* [EXERCISE DIRECTIONS]: Starting at the top of the entries, restate word for word each line up to and including the one with "s) = filters s ->".

* [DATA FOR PROCESSING]:
....................
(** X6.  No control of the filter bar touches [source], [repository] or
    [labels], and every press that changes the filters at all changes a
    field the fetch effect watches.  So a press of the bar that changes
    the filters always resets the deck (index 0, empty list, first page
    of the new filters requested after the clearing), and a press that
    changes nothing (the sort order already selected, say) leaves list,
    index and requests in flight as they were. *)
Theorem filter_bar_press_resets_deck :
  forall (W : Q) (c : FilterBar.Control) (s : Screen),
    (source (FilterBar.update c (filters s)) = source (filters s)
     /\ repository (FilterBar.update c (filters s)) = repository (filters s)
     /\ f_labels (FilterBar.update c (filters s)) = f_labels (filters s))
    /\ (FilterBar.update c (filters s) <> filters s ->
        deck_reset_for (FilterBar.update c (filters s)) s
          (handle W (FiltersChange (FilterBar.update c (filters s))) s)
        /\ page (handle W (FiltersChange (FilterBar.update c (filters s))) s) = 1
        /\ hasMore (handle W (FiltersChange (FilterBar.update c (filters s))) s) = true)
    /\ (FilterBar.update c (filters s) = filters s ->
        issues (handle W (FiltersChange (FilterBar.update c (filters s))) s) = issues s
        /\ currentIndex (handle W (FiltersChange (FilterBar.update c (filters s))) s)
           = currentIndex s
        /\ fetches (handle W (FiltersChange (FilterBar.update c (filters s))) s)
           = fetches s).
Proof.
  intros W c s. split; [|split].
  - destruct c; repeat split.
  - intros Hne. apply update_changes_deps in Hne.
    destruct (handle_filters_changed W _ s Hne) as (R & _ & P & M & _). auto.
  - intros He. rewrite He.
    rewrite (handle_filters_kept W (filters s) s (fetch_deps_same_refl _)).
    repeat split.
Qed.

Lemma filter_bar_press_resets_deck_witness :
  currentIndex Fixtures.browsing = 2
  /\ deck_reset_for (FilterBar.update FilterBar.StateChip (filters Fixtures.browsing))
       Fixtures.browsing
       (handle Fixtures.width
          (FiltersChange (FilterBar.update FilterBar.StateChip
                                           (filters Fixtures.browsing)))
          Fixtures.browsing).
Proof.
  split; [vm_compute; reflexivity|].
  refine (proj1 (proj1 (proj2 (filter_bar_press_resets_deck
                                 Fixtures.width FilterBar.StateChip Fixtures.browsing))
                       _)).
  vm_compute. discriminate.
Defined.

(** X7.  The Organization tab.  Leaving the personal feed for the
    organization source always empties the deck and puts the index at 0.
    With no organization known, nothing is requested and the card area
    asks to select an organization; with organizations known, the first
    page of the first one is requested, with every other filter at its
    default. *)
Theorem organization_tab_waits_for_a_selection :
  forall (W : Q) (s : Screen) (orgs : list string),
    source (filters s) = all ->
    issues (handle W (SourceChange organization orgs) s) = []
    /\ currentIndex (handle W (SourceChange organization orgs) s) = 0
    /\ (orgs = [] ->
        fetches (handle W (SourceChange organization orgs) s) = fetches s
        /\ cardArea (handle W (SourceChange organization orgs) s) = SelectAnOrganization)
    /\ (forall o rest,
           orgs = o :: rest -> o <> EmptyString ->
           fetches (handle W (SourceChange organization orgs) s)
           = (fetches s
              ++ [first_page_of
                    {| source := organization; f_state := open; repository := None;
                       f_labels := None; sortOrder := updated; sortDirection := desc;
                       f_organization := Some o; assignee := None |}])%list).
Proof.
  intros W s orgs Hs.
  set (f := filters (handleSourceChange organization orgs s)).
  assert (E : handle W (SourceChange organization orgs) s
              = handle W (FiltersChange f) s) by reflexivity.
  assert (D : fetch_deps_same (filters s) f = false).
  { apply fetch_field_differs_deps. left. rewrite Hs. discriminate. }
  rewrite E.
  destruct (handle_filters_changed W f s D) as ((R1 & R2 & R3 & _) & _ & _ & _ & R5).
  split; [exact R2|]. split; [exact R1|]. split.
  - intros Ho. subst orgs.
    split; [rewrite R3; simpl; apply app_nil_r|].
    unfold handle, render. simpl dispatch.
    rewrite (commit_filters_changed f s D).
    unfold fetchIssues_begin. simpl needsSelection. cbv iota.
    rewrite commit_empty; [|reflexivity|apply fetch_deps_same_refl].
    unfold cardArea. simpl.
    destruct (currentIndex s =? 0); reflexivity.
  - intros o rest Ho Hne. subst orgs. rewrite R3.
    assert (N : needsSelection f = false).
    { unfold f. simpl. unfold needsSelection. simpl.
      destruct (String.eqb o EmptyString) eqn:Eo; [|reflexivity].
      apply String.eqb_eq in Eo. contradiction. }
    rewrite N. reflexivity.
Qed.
....................
* [REPLY]:
(** X6.  No control of the filter bar touches [source], [repository] or
    [labels], and every press that changes the filters at all changes a
    field the fetch effect watches.  So a press of the bar that changes
    the filters always resets the deck (index 0, empty list, first page
    of the new filters requested after the clearing), and a press that
    changes nothing (the sort order already selected, say) leaves list,
    index and requests in flight as they were. *)
Theorem filter_bar_press_resets_deck :
  forall (W : Q) (c : FilterBar.Control) (s : Screen),
    (source (FilterBar.update c (filters s)) = source (filters s)
     /\ repository (FilterBar.update c (filters s)) = repository (filters s)
     /\ f_labels (FilterBar.update c (filters s)) = f_labels (filters s))
    /\ (FilterBar.update c (filters s) <> filters s ->
        deck_reset_for (FilterBar.update c (filters s)) s
          (handle W (FiltersChange (FilterBar.update c (filters s))) s)
        /\ page (handle W (FiltersChange (FilterBar.update c (filters s))) s) = 1
        /\ hasMore (handle W (FiltersChange (FilterBar.update c (filters s))) s) = true)
    /\ (FilterBar.update c (filters s) = filters s ->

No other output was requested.